Consumerism in the United States has gotten way out of hand.  We have started to care more about our personal wants; rather than our global community.  Here are some quick facts and photos that may change your mind before you go out and buy something that you don’t need:

*In one year alone more money was spent on make-up than gaining reproductive health-care for women, on perfume than gaining world literacy, on ocean cruises than clean drinking water for the world, and on ice cream in Europe rather than immunization from deadly diseases for children

*the top 7 boycotted businesses in 2005 were Nike, Coke, McDonalds, Nestle, Adidas, Gap, and Burger King because of their impact on the environment

*Heinz ketchup eaten in California is made from Californian tomatoes shipped to Canada for processing just to be returned to California in bottles.  

*In one year, the port of New York City $431,000 of Californian almonds to Italy and imported $397,000 of Italian almonds to the US.

*In 2004, the UK imported 17,200 tonnes of chocolate-covered wafers and exported 17,600; imported 43,993 tonnes of potatoes whilst exporting 85,652; and imported 25,720 tonnes of milk and cream, only to export 27,125 at the same time.

It’s time for us as a society to start thinking about where our food comes from, where our clothing comes from, and where our energy sources come from.  However, it is also very important to know where everything goes once you throw it out.  A few very important decisions to make before buying ANYTHING are: ‘Do I need this?’  ‘Can I live without it?’ ‘Can I reuse something at home to serve the same purpose?’ and finally ‘Can I make this for myself?’  If you answered no to the first item, and yes to the rest, do NOT buy the item.  Instead, think of what you could be doing for the world. 

National Geographic photographers do an amazing job at showing us how beautiful the world can be.  But what if we could see this beauty any time, not just in photos?

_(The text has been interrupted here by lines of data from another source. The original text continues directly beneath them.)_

Definition genesis_payload : bytes := js "{'public_key':'" ++ b64_encode [9; 1] ++ js "'}".
Definition rewrap_genesis : Event := sample_next 1 [] EventRing0Genesis genesis_payload.
Definition rewrap_head : Event := sample_next 2 (EntryHash rewrap_genesis) EventSystemWitnessed (js "{'n':2,'receipt':'r'}").
Definition rewrap_source : bytes := store [rewrap_genesis; rewrap_head].
Definition rewrap_dst : bytes := bs "ledger.jsonl".
Definition rewrap_tmp : bytes := bs ".ledger.jsonl.rewrap-1".
Definition rewrap_dir : dir := {[ rewrap_dst := NFile rewrap_source ]}.
Definition rewrap_noted : list Event :=
  match checked_events rewrap_source toy_pair with Ok evts => evts | Err _ => [] end.

Lemma rewrap_checked : checked_events rewrap_source toy_pair = Ok rewrap_noted.
Proof. vm_compute. reflexivity. Qed.

Lemma rewrap_writable : writable toy_pair rewrap_noted.
Proof.
  split.
  - intros m. by eexists.
  - apply Forall_test with (f := λ e, Valid (Timestamp e) && negb (existsb (Z.eqb 0) (Timestamp e))); [|vm_compute; reflexivity].
    intros e [? ?%negb_true_iff]%andb_true_iff. by split.
  - apply Forall_test with (f := λ e, Z.of_nat (length (stored_line e)) <? MaxEventLineBytes); [|vm_compute; reflexivity].
    intros e. apply Z.ltb_lt.
Qed.


Lemma rewrap_keeps_history_witness :
  ∃ old evts, renewal toy_pair old evts ∧
    Rewrap (G := plain_gzip) (HV := quiet_heads) (λ _, true) rewrap_dst rewrap_tmp rewrap_dir rewrap_source true toy_pair 0 (Some (λ _ _, true)) =
      (published rewrap_dst rewrap_tmp (store evts) rewrap_dir, Z.of_nat (length old), None).
Proof.
  destruct (rewrap_keeps_history (G := plain_gzip) (GL := plain_gzip_laws) (HV := quiet_heads) (HL := quiet_heads_laws) rewrap_dst rewrap_tmp rewrap_dir rewrap_source true toy_pair 0
    (λ _ _, true) rewrap_noted toy_pair_whole) as (old & evts & _ & H1 & H2 & _).
  - vm_compute. reflexivity.
  - intros H. vm_compute in H. discriminate.
  - vm_compute. reflexivity.
  - vm_compute. reflexivity.
  - vm_compute. reflexivity.
  - vm_compute. reflexivity.
  - exact rewrap_checked.
  - exact rewrap_writable.
  - exists old, evts. split; [exact H1|exact H2].
Defined.

(** A witness head whose payload was altered after it was hashed: its content
    hash names another payload. *)
Definition altered_head : Event :=
  set_payload rewrap_head (Content rewrap_head) (js "{'n':3,'receipt':'r'}").
Definition altered_source : bytes := store [rewrap_genesis; altered_head].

Nature is beautiful, and we need to protect it however we can.  Always think before you act.  More than what you know has an affect on the environment.

Green Tip of the Week #3

Pack Waste Free Lunches:

1. Use a reusabe water bottle instead of a plastic bottle

*U.S. citizens discard more than 2.5 million plastic bottles EVERY HOUR

2. Do not use anything made from aluminum or tin cans

*In the time it takes you to read this sentence, more than 50,000 tin cans were made

3. Use a lunch box and a washable napkin rather than paper bags and paper napkins

*It is estimated that 17 trees are cut down for every ton of non-recycled paper

4. Make your morning coffee at home rather than buying it at a fast food place in styrofoam

*U.S. citizens throw away 25 billion styrofoam cups EVERY YEAR

If you are interested in more facts like this, visit PLANET FORWARD, Committed To Living a Sustainable Lifestyle

Green Tip of the Week #2

Here are some Green Tips for hotel stays for the upcoming holidays:

#1  Reuse your towels- if you’re staying for more than one night, reuse your towel.  They don’t need to go through the wash every day to get you dry

#2  Conserve extra water- just because you’re not paying for the water when you take a shower doesn’t mean the environment isn’t paying

#3  Take the stairs-save the electricity of running the elevator

#4  Bring your own food- instead of eating fast food or getting vending machine food with all of the extra wrappings, bring your own food.  There is a refridgerator and microwave in the room for a reason

#5  Don’t have the bedding changed every night-the bedding from one hotel room can take up an entire washing machine by itself.  Save the water and electricity

#6  Bring a reusable mug-the styrofoam cups in the room are not only individually wrapped in plastic, but styrofoam also takes up to 2 million years to fully decompose.  Use a little bit of water and wash your own mug instead

Green Tip of the Week

Earth Share is one of my newly discovered websites that I love as far as ‘going green’ goes.  As a new part of  this blog, we are adding a green tip of the week that will be posted sometime on the weekends.  We will try to make the tip as relevant to the time of the year as well as the season with our green tip.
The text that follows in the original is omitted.